> **Stored items**
■ ■ ■ ■ ■ ■ ■

Variables (A B C N J stage : string).
Hypothesis stage_known : stage ∈ Re.stages.
Hypothesis A_digits : all_chars Py.is_digit A = true /\ A <> "".
Hypothesis B_digits : all_chars Py.is_digit B = true /\ B <> "".
Hypothesis C_digits : all_chars Py.is_digit C = true /\ C <> "".
Hypothesis N_digits : all_chars Py.is_digit N = true /\ N <> "".
Hypothesis J_chars : all_chars Re.digit_or_dot J = true /\ J <> "".

Lemma full_match_format :
  Re.full_match (stage +:+ "." +:+ N +:+ "." +:+ J) = Some (stage, N, J).
Proof using stage_known N_digits J_chars.
  unfold Re.full_match.
  destruct (alt_stage stage ("." +:+ N +:+ "." +:+ J) stage_known) as [-> _].
  cbn [mbind option_bind].
  change (Re.lit "." ("." +:+ N +:+ "." +:+ J)) with (Some (N +:+ "." +:+ J)).
  cbn [mbind option_bind].
  destruct N_digits as [HN HNne]. destruct J_chars as [HJ HJne].
  rewrite (plus_app Py.is_digit N ("." +:+ J)); [|assumption..|reflexivity].
  cbn [mbind option_bind].
  change (Re.lit "." ("." +:+ J)) with (Some J).
  cbn [mbind option_bind].
  rewrite <- (append_nil_r J) at 1.
  rewrite (plus_app Re.digit_or_dot J ""); [|assumption..|exact I].
  reflexivity.
Qed.

Local Abbreviation base := (A +:+ "." +:+ B +:+ "." +:+ C).
Local Abbreviation suffix := (stage +:+ "." +:+ N +:+ "." +:+ J).

Lemma base_chars : all_chars Re.digit_or_dot base = true.
Proof using A_digits B_digits C_digits.
  destruct A_digits as [HA _], B_digits as [HB _], C_digits as [HC _].
  rewrite !all_chars_app.
  rewrite (all_chars_impl _ _ A digit_is_digit_or_dot HA).
  rewrite (all_chars_impl _ _ B digit_is_digit_or_dot HB).
  rewrite (all_chars_impl _ _ C digit_is_digit_or_dot HC).
  reflexivity.
Qed.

■ ■ ■ ■ ■ ■ ■

> **WHAT THE TASK ASKS**
Nothing may be omitted; retype every record exactly.

> **RESPONSE TO THE EXERCISE**
Variables (A B C N J stage : string).
Hypothesis stage_known : stage ∈ Re.stages.
Hypothesis A_digits : all_chars Py.is_digit A = true /\ A <> "".
Hypothesis B_digits : all_chars Py.is_digit B = true /\ B <> "".
Hypothesis C_digits : all_chars Py.is_digit C = true /\ C <> "".
Hypothesis N_digits : all_chars Py.is_digit N = true /\ N <> "".
Hypothesis J_chars : all_chars Re.digit_or_dot J = true /\ J <> "".

Lemma full_match_format :
  Re.full_match (stage +:+ "." +:+ N +:+ "." +:+ J) = Some (stage, N, J).
Proof using stage_known N_digits J_chars.
  unfold Re.full_match.
  destruct (alt_stage stage ("." +:+ N +:+ "." +:+ J) stage_known) as [-> _].
  cbn [mbind option_bind].
  change (Re.lit "." ("." +:+ N +:+ "." +:+ J)) with (Some (N +:+ "." +:+ J)).
  cbn [mbind option_bind].
  destruct N_digits as [HN HNne]. destruct J_chars as [HJ HJne].
  rewrite (plus_app Py.is_digit N ("." +:+ J)); [|assumption..|reflexivity].
  cbn [mbind option_bind].
  change (Re.lit "." ("." +:+ J)) with (Some J).
  cbn [mbind option_bind].
  rewrite <- (append_nil_r J) at 1.
  rewrite (plus_app Re.digit_or_dot J ""); [|assumption..|exact I].
  reflexivity.
Qed.

Local Abbreviation base := (A +:+ "." +:+ B +:+ "." +:+ C).
Local Abbreviation suffix := (stage +:+ "." +:+ N +:+ "." +:+ J).

Lemma base_chars : all_chars Re.digit_or_dot base = true.
Proof using A_digits B_digits C_digits.
  destruct A_digits as [HA _], B_digits as [HB _], C_digits as [HC _].
  rewrite !all_chars_app.
  rewrite (all_chars_impl _ _ A digit_is_digit_or_dot HA).
  rewrite (all_chars_impl _ _ B digit_is_digit_or_dot HB).
  rewrite (all_chars_impl _ _ C digit_is_digit_or_dot HC).
  reflexivity.
Qed.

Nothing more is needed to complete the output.